A vast majority of these workers are victims at birth, paying a price for personal loans taken by their parents or other close relatives, loans that will lead them into a life of intense labor and hardship. These workers work from sunrise to sunset with food and water being their only compensation. Labor rights and liberty are just figments of their imagination as they find themselves embedded in a cruel cycle that inherently pegged them at the bottom of the countries status quo.

The reason this is a cycle is because it is hard to pay off debt when one does not get paid. Many of these workers are paying the debt of ancestors they have never met and in all probability their children will do the same. They work because they are forced, illiterate and stuck in a bubble that democracy has apparently disregarded. The fact that such labor is illegal does not seem to phase or affect their employers, who for years have enjoyed the benefits of free labor.

What gets lost is the fact that these are Indian citizens with equal rights and traditionally in cases like this I would direct bulk of the blame to the local governments and law enforcement authorities. However, in a country that has a police to person ratio of 0.95 per 1000 people, there is a significant lack of government man power. The onus therefore I feel falls on capable citizens who need to push for this to become a national agenda.

The Indian public has proven to fight for its beliefs before. The conservation of Tigers, women’s rights and environmentally friendly industries are good examples of citizens expressing their apprehension over dreadful situations. India is the largest democracy in the world and the very premise of a democracy is that everyone matters. These people are getting enslaved, beaten, grossly mistreated and humiliated. Let us all do what we can to aid the human rights initiative.

-Karan Almeida



  1. That is a very inevitable issue that you have talked about. In spite of being one of the root causes of poverty in our country we still easily overlook such important matters.

  2. Thanks for the comment 🙂

    I agree, I think at this point education is the most important and effective solution.

  3. Good writing but I don’t think the Indian government is going to do anything about this. It is a very old problem and if nobody has done anything so far nothing is going to happen in the future.

    • You might be right, but I really hope that you are not. The reason nothing gets done is because we talk about these issues and then don’t take any action. We need to follow through with plans in order to see results.

  4. We should fight for the rights of people but I don’t think the situation is that bad in these states. Workers get food and a place to stay and those are things they would not be able to afford if they had other jobs.

    • Thanks for the comment.

      However I do think the situation is that bad. Slaves from Africa got a place to stay, it does not mean it was humane. The problem with this is not just the fact that they are not paid to work. The problem also is that they do not have the “choice” they should as Indian citizens. Bonded labor is illegal and that’s what this is.
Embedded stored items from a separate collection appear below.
(** * Account backup and restore orchestration (cli/account_command.go)

    A shallow embedding of [actCmd.backupAction] and [actCmd.restoreAction].
    Both functions are sequences of calls to collaborators (the JetStream
    manager, the terminal, the file system, the single-stream backup and
    restore primitives).  A program is a tree of such calls, [Prog]; a
    [World] supplies the answer of every call; [run] executes a program in
    a world and yields the trace of the calls made and the way the command
    ended: a returned error value or a process exit through [fisk]. *)

From Stdlib Require Import ZArith Ascii String List Lia Bool.
From stdpp Require Import base option list gmap strings.
Import ListNotations.

Local Open Scope Z_scope.
Local Open Scope string_scope.
Local Open Scope list_scope.

(** ** Go values *)

(** Package-level error variables, compared by identity. *)
Inductive sentinel : Type :=
| jsm_ErrMemoryStreamNotSupported
| context_DeadlineExceeded
| nats_ErrNoResponders.

Definition sentinel_eqb (a b : sentinel) : bool :=
  match a, b with
  | jsm_ErrMemoryStreamNotSupported, jsm_ErrMemoryStreamNotSupported => true
  | context_DeadlineExceeded, context_DeadlineExceeded => true
  | nats_ErrNoResponders, nats_ErrNoResponders => true
  | _, _ => false
  end.

(** An [error] is a package-level variable, a value made by a collaborator
    ([errors_New]), or a value made by [fmt.Errorf] from a format and its
    operands; an operand of type [error] may be nil.  Format strings are kept as the Go source spells them (a line
    feed stays the two characters backslash, n).  The results of
    [humanize.Comma] and [humanize.IBytes] are kept unrendered. *)
Inductive error : Type :=
| pkg_error (v : sentinel)
| errors_New (text : string)
| fmt_Errorf (format : string) (a : list operand)
with operand : Type :=
| op_string (s : string)
| op_int (n : Z)
| op_error (e : option error)
| humanize_Comma (n : Z)
| humanize_IBytes (n : Z).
  5. I am glad you decided to write about this issue. India, like any other country has its positive and negative aspects. To become better and stronger we have to give due attention to all that is wrong and try in every way to change things. We cannot emulate the proverbial ostrich and hide heads in the sand.

    I am sure these people are given food and shelter, but what kind of food and what kind of shelter is it? Is it just barely enough to keep their bodies together? Do they and their families even receive all the required nutrients? I don’t think we can judge how things are unless we have actually seen and experienced it ourselves.

    It is also about more than food and shelter; it is about human dignity and human freedom. It is what we fought for against the British. I think every Indian should understand that. We cannot be completely free till all of us are free. If no foreign power has the right to enslave us, no Indian too has the right to enslave another Indian or even another human being.

    The perpetrators might be inclined to terrorizing all those who oppose them, with threats or actual violence. They will obviously not wish to lose their free labour, which is enabling them to make huge profits. They might even be morally justifying what they do as their right over people of a lower caste or over their debtors. It is hard to fight an injustice which is backed by violence, arrogance and misplaced moral righteousness. Legislation is not enough, the government has to be prepared to back up its legislation with appropriate action.
    The People though should wake up from their apathy and voice their views strongly over this.